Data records
(* ===== verification/MysqlApi.v ===== *)
(** * The MySQL client library and tools as the program uses them

    libmysql and the [tools] helpers are not part of the repository: they are
    the operations of the class [Mysql] over an abstract [sqlworld].  The laws
    state documented behaviour that theorems use, and [SqlClock] an assumption
    on the machine: pings take time; [ScriptedSql] is a concrete
    instance for the witnesses. *)
From Stdlib Require Import ZArith Lia Ascii.
From stdpp Require Import base numbers list list_numbers strings.
From S2P Require Import Prelude.
Open Scope Z_scope.

(** A fetched row: the column values, [None] for SQL NULL. *)
Abbreviation MYSQL_ROW := (list (option bytes)).

Class Mysql : Type := {
  sqlworld : Type;
  (** [MYSQL], the connection handle. *)
  MYSQL : Type;
  mysql_init : MYSQL;
  (** [mysql_options(h, MYSQL_OPT_RECONNECT, &1)] *)
  mysql_opt_reconnect : MYSQL -> MYSQL;
  (** host, user, password, database, port, unix socket, flags *)
  mysql_real_connect : MYSQL -> option bytes -> bytes -> bytes -> bytes -> Z -> option bytes -> Z ->
    sqlworld -> bool * MYSQL * sqlworld;
  mysql_close : MYSQL -> sqlworld -> sqlworld;
  mysql_set_character_set : MYSQL -> bytes -> sqlworld -> Z * MYSQL * sqlworld;
  mysql_real_query : MYSQL -> bytes -> sqlworld -> Z * MYSQL * sqlworld;
  mysql_ping : MYSQL -> sqlworld -> Z * MYSQL * sqlworld;
  mysql_errno : MYSQL -> Z;
  mysql_error : MYSQL -> bytes;
  (** The size and what is written to [pszDest]. *)
  mysql_real_escape_string : MYSQL -> bytes -> Z * bytes;
  mysql_affected_rows : MYSQL -> Z;
  (** [MYSQL_RES], a stored result with its cursor; [lengths_at] is the
      content of the array [mysql_fetch_lengths] returns a pointer to. *)
  MYSQL_RES : Type;
  mysql_store_result : MYSQL -> sqlworld -> option MYSQL_RES * MYSQL * sqlworld;
  mysql_num_fields : MYSQL_RES -> Z;
  mysql_num_rows : MYSQL_RES -> Z;
  mysql_fetch_row : MYSQL_RES -> option MYSQL_ROW * MYSQL_RES;
  mysql_fetch_lengths : MYSQL_RES -> bool * MYSQL_RES;
  lengths_at : MYSQL_RES -> list Z;
  (** [tools] (Tools_time.h). *)
  MINUTE : Z;
  GetTimeMillisecond : sqlworld -> Z * sqlworld;
  StopWatch : Type;
  StopWatch_new : sqlworld -> StopWatch * sqlworld;
  Interval : StopWatch -> sqlworld -> Z * sqlworld
}.

(** The rows still to be fetched. *)
Class ResultLaws (L : Mysql) : Type := {
  pending : MYSQL_RES -> list MYSQL_ROW;
  fetch_row_nil : forall r, pending r = [] ->
    fst (mysql_fetch_row r) = None /\ lengths_at (snd (mysql_fetch_row r)) = lengths_at r;
  fetch_row_cons : forall r row rows, pending r = row :: rows ->
    fst (mysql_fetch_row r) = Some row /\ pending (snd (mysql_fetch_row r)) = rows;
  (** After a row has been fetched the array holds that row's lengths, and
      fetching them leaves the cursor. *)
  fetch_lengths : forall r row rows, pending r = row :: rows ->
    let r1 := snd (mysql_fetch_row r) in
    fst (mysql_fetch_lengths r1) = true /\ pending (snd (mysql_fetch_lengths r1)) = rows /\
    lengths_at (snd (mysql_fetch_lengths r1)) =
      map (fun v => match v with Some s => Z.of_nat (length s) | None => 0 end) row
}.

(** What the theorems on termination and on times assume of the machine (not
    of the client library): the clock in milliseconds never runs backwards,
    no call takes more than [2 ^ 40] ms, and time passes while the program
    spins, that is, at most [pings_per_ms] pings fit in one millisecond ([spin]
    counts those made in the current one); [pings_per_ms] is any number.  The
    loop of [DBConnection::isActive] does not sleep between its pings
    (RECONNECT_SLEEP_TIME is not used), so nothing else bounds their number.
    A [StopWatch] measures no negative interval. *)
Class SqlClock (L : Mysql) : Type := {
  sqlclock : sqlworld -> Z;
  spin : sqlworld -> Z;
  pings_per_ms : Z;
  minute_pos : 0 < MINUTE < 2 ^ 20;
  spin_bound : forall w, 0 <= spin w <= pings_per_ms;
  sqltime : forall w, let w' := snd (GetTimeMillisecond w) in
    fst (GetTimeMillisecond w) = sqlclock w /\
    sqlclock w <= sqlclock w' <= sqlclock w + 2 ^ 40 /\
    (sqlclock w' = sqlclock w -> spin w' = spin w);
  ping_time : forall h w, let w' := snd (mysql_ping h w) in
    sqlclock w <= sqlclock w' <= sqlclock w + 2 ^ 40 /\
    (sqlclock w' = sqlclock w -> spin w' = spin w + 1);
  interval_nonneg : forall s w, 0 <= fst (Interval s w)
}.

Section SqlClock.
Context {L : Mysql} {C : SqlClock L}.

(** The pings made until now, at the most. *)
Definition progress (w : sqlworld) : Z := (pings_per_ms + 1) * sqlclock w + spin w.

(** The pings that fit in the half hour after which [isActive] gives up. *)
Definition ping_budget : Z := (pings_per_ms + 1) * (MINUTE * 30 + 2).

Lemma pings_per_ms_nonneg (w : sqlworld) : 0 <= pings_per_ms.
Proof. pose proof (spin_bound w). lia. Qed.

Lemma progress_bound w :
  (pings_per_ms + 1) * sqlclock w <= progress w <= (pings_per_ms + 1) * sqlclock w + pings_per_ms.
Proof. unfold progress. pose proof (spin_bound w). lia. Qed.

Lemma progress_le w w' : sqlclock w <= sqlclock w' -> (sqlclock w' = sqlclock w -> spin w <= spin w') ->
  progress w <= progress w'.
Proof.
  intros Hc Hs. unfold progress. pose proof (spin_bound w). pose proof (spin_bound w').
  destruct (Z.eq_dec (sqlclock w') (sqlclock w)) as [E|E]; [rewrite E; specialize (Hs E); lia|nia].
Qed.

Lemma progress_time w : progress w <= progress (snd (GetTimeMillisecond w)).
Proof. destruct (sqltime w) as (_ & [? _] & H). apply progress_le; [done|]. intros E. by rewrite H. Qed.

Lemma progress_ping h w : progress w + 1 <= progress (snd (mysql_ping h w)).
Proof.
  destruct (ping_time h w) as ([Hc _] & H). set (w' := snd (mysql_ping h w)) in *.
  unfold progress. pose proof (spin_bound w). pose proof (spin_bound w').
  destruct (Z.eq_dec (sqlclock w') (sqlclock w)) as [E|E]; [rewrite E; specialize (H E); lia|nia].
Qed.
End SqlClock.

(** ** A concrete library *)

Module ScriptedSql.
(** [queries] and [pings] script the results of queries and pings (0 is
    success; when they run out, everything succeeds), [connects] those of
    connection attempts, [log] is what was sent. *)
Record state : Type := mkState {
  queries : list Z;
  pings : list Z;
  connects : list bool;
  log : list bytes;
  ms : Z
}.

Definition pop {A} (d : A) (l : list A) : A * list A :=
  match l with [] => (d, []) | x :: l' => (x, l') end.

(** A handle is the last error number; a result its rows and lengths. *)
Definition query (h : Z) (sql : bytes) (w : state) : Z * Z * state :=
  let '(r, rest) := pop 0 (queries w) in
  (r, r, mkState rest (pings w) (connects w) (log w ++ [sql]) (ms w)).

Definition ping (h : Z) (w : state) : Z * Z * state :=
  let '(r, rest) := pop 0 (pings w) in
  (r, h, mkState (queries w) rest (connects w) (log w) (ms w + 1000)).

Definition connect (w : state) : bool * Z * state :=
  let '(r, rest) := pop true (connects w) in
  (r, if r then 0 else 2003, mkState (queries w) (pings w) rest (log w) (ms w)).

Definition res : Type := list MYSQL_ROW * MYSQL_ROW * list Z.

Definition fetch (r : res) : option MYSQL_ROW * res :=
  let '(rows, cur, ls) := r in
  match rows with [] => (None, ([], [], ls)) | x :: rows' => (Some x, (rows', x, ls)) end.

Definition lens (row : MYSQL_ROW) : list Z :=
  map (fun v => match v with Some s => Z.of_nat (length s) | None => 0 end) row.

(** Results always have the rows [table]. *)
Definition lib (table : list MYSQL_ROW) : Mysql := {|
  sqlworld := state;
  MYSQL := Z;
  mysql_init := 0;
  mysql_opt_reconnect := fun h => h;
  mysql_real_connect := fun _ _ _ _ _ _ _ _ w => connect w;
  mysql_close := fun _ w => w;
  mysql_set_character_set := fun h _ w => (0, h, w);
  mysql_real_query := query;
  mysql_ping := ping;
  mysql_errno := fun h => h;
  mysql_error := fun h => if h =? 0 then [] else lit "error";
  mysql_real_escape_string := fun _ s => (Z.of_nat (length s), s);
  mysql_affected_rows := fun _ => 0;
  MYSQL_RES := res;
  mysql_store_result := fun h w => (Some (table, [], []), h, w);
  mysql_num_fields := fun r => Z.of_nat (length (hd [] (fst (fst r))));
  mysql_num_rows := fun r => Z.of_nat (length (fst (fst r)));
  mysql_fetch_row := fetch;
  mysql_fetch_lengths := fun r => (true, (fst (fst r), snd (fst r), lens (snd (fst r))));
  lengths_at := fun r => snd r;
  MINUTE := 60000;
  GetTimeMillisecond := fun w => (ms w, w);
  StopWatch := Z;
  StopWatch_new := fun w => (ms w, w);
  Interval := fun t w => (Z.max 0 (ms w - t), w)
|}.

#[export] Instance laws table : ResultLaws (lib table).
Proof.
  refine {| pending := (fun r => fst (fst r)) : @MYSQL_RES (lib table) -> list MYSQL_ROW |}; cbn.
  - intros [[rows cur] ls]. cbn. by intros ->.
  - intros [[rows cur] ls] row rows'. cbn. by intros ->.
  - intros [[rows cur] ls] row rows'. cbn. by intros ->.
Defined.

#[export] Instance clock table : SqlClock (lib table).
Proof.
  refine {| sqlclock := ms : @sqlworld (lib table) -> Z; spin := fun _ => 0; pings_per_ms := 0 |}; cbn.
  - lia.
  - intros w. lia.
  - intros w. lia.
  - intros h w. unfold ping. destruct (pop 0 (pings w)). cbn. lia.
  - intros s w. lia.
Defined.

Definition start : state := mkState [] [] [] [] 0.
End ScriptedSql.

#[export] Existing Instances ScriptedSql.laws ScriptedSql.clock.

DIRECTIONS FOR THIS TASK – The range runs from the line above containing "StopWatch_new : sqlworld" to the line containing "(** What the", inclusive. Restate those lines word for word and no others.

RESPONSE –
  StopWatch_new : sqlworld -> StopWatch * sqlworld;
  Interval : StopWatch -> sqlworld -> Z * sqlworld
}.

(** The rows still to be fetched. *)
Class ResultLaws (L : Mysql) : Type := {
  pending : MYSQL_RES -> list MYSQL_ROW;
  fetch_row_nil : forall r, pending r = [] ->
    fst (mysql_fetch_row r) = None /\ lengths_at (snd (mysql_fetch_row r)) = lengths_at r;
  fetch_row_cons : forall r row rows, pending r = row :: rows ->
    fst (mysql_fetch_row r) = Some row /\ pending (snd (mysql_fetch_row r)) = rows;
  (** After a row has been fetched the array holds that row's lengths, and
      fetching them leaves the cursor. *)
  fetch_lengths : forall r row rows, pending r = row :: rows ->
    let r1 := snd (mysql_fetch_row r) in
    fst (mysql_fetch_lengths r1) = true /\ pending (snd (mysql_fetch_lengths r1)) = rows /\
    lengths_at (snd (mysql_fetch_lengths r1)) =
      map (fun v => match v with Some s => Z.of_nat (length s) | None => 0 end) row
}.

(** What the theorems on termination and on times assume of the machine (not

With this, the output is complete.